(Collected data entries)
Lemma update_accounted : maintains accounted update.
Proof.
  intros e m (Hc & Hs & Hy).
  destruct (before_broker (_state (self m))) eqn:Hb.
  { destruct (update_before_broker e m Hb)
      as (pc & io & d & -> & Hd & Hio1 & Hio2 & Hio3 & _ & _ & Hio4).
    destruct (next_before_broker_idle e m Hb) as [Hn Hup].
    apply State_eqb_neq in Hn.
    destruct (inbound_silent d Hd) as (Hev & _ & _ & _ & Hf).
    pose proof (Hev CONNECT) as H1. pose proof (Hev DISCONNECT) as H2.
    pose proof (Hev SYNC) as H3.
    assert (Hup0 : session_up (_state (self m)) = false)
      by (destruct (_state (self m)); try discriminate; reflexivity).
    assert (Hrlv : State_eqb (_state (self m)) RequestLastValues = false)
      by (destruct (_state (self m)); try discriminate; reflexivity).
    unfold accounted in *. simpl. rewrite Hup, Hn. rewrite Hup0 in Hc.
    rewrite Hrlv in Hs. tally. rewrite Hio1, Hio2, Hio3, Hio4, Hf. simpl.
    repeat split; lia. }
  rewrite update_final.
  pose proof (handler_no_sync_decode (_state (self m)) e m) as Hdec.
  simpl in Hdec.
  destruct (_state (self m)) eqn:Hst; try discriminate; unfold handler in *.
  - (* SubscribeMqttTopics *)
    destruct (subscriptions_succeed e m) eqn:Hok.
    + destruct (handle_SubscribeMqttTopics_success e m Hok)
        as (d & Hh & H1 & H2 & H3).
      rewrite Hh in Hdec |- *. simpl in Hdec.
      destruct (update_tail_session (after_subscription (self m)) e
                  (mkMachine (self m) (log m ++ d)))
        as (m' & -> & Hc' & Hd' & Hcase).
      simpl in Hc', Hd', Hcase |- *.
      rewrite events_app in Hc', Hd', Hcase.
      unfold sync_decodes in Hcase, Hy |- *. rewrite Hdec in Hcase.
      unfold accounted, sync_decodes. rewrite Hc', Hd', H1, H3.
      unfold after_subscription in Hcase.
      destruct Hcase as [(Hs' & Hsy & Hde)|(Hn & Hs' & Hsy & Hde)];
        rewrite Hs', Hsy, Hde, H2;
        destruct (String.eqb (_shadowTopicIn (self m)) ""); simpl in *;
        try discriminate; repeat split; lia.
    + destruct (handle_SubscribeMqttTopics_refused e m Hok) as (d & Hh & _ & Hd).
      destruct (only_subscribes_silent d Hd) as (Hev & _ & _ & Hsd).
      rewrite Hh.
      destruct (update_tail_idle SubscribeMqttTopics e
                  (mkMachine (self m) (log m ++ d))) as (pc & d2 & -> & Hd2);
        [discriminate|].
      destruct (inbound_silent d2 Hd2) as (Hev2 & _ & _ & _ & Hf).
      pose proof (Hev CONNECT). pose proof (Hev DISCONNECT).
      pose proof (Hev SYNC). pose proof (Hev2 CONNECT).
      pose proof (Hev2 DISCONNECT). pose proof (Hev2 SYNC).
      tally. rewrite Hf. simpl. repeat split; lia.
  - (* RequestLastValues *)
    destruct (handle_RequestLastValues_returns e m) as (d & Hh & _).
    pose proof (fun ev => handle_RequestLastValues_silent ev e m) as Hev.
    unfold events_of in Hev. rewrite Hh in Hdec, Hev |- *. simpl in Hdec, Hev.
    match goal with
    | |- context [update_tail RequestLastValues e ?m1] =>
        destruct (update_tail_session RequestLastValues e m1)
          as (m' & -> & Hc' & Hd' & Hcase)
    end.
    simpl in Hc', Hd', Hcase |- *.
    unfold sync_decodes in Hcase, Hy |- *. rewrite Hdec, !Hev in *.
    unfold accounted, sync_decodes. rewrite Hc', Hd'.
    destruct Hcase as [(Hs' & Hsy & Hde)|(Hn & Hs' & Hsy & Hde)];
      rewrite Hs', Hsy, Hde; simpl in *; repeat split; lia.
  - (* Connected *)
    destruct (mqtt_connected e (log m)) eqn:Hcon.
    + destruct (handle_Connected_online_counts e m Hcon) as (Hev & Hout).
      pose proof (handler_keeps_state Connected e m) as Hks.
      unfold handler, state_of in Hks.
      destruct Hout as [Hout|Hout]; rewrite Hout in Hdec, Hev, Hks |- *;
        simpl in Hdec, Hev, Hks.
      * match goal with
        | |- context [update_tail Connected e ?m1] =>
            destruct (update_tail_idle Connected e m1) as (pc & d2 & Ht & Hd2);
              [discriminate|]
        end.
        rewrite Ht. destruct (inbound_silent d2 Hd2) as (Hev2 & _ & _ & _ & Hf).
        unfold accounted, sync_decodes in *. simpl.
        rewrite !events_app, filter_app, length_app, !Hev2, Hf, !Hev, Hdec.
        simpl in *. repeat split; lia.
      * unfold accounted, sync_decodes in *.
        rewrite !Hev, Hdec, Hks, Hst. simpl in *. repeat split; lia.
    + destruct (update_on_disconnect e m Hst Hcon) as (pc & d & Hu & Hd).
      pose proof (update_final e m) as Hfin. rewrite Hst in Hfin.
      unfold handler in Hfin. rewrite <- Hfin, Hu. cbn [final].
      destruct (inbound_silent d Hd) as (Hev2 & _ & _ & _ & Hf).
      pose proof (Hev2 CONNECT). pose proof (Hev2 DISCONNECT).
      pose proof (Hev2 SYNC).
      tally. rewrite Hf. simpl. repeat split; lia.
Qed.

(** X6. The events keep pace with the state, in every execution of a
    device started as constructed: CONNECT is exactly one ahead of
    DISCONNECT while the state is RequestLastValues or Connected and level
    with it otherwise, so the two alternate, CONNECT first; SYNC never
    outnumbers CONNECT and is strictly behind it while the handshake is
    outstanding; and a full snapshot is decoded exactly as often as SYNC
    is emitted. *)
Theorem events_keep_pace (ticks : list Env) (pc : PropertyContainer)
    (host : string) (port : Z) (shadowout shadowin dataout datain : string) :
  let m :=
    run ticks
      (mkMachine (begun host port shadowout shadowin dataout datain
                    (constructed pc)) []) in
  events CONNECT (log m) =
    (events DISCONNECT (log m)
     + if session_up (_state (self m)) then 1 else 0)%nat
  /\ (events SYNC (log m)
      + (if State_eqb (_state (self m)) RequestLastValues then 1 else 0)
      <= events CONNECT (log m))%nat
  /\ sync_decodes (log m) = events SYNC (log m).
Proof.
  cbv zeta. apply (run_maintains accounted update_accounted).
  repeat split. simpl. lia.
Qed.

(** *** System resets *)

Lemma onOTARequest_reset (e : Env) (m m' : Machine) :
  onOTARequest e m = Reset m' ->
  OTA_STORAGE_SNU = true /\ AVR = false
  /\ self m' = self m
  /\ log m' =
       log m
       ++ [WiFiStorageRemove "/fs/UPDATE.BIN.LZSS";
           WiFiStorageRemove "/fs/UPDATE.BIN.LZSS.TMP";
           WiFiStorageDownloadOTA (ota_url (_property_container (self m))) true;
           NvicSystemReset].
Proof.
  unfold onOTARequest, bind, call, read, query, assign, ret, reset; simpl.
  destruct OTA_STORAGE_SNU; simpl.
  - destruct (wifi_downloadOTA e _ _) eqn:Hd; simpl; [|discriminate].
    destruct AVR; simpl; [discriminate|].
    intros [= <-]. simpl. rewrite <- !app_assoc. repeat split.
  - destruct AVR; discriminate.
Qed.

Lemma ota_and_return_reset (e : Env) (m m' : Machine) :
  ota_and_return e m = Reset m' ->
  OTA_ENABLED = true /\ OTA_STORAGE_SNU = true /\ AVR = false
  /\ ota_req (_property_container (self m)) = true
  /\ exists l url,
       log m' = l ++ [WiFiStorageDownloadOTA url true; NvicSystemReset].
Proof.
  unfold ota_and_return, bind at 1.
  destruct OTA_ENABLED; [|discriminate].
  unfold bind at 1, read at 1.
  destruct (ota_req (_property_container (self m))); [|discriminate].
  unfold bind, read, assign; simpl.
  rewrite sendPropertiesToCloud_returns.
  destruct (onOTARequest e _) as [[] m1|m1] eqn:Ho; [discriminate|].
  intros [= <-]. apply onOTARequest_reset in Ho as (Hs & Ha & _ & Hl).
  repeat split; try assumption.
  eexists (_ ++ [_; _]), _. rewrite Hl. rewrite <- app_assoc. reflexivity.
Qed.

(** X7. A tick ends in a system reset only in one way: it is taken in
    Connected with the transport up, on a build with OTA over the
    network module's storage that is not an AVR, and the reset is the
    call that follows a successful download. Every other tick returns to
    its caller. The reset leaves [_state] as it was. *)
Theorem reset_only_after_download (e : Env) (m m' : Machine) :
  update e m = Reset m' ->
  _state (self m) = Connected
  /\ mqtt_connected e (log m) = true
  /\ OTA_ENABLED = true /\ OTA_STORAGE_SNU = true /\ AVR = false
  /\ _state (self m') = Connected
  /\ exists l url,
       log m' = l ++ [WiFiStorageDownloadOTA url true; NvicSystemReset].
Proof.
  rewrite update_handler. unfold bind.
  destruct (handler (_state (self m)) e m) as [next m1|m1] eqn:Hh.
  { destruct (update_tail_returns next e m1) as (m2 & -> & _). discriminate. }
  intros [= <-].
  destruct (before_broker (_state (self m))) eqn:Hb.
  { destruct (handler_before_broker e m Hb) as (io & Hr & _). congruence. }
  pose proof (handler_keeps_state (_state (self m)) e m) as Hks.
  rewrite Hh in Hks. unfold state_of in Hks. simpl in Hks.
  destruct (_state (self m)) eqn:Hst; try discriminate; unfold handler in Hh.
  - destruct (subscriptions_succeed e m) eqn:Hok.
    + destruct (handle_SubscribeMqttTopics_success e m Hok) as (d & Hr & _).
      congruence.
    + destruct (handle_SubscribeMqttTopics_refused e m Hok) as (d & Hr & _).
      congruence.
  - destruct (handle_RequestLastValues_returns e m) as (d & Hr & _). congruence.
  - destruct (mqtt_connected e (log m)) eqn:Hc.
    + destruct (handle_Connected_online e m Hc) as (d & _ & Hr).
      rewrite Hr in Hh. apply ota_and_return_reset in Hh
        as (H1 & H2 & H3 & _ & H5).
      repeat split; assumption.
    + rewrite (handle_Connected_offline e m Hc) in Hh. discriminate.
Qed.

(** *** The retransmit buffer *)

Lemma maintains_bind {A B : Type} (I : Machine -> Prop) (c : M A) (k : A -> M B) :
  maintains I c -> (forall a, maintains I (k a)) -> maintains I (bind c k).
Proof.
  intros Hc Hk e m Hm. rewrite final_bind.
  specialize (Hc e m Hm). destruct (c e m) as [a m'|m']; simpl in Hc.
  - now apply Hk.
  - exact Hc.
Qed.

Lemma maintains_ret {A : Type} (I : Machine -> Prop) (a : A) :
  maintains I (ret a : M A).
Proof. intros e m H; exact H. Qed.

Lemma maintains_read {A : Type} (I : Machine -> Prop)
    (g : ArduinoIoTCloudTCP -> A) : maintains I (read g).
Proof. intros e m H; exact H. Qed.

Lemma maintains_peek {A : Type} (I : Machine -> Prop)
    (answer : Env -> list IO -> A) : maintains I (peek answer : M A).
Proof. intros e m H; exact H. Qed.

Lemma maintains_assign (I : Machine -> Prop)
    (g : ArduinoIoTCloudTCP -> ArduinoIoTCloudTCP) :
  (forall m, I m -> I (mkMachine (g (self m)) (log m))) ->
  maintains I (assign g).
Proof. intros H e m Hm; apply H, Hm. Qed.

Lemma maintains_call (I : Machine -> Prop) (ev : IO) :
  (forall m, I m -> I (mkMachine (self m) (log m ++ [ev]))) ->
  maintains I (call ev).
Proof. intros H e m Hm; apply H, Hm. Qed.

**Exercise brief:** Line tally for "Lemma": say how many lines of the records above contain it, and give nothing but the number.

**Response to the task:** 9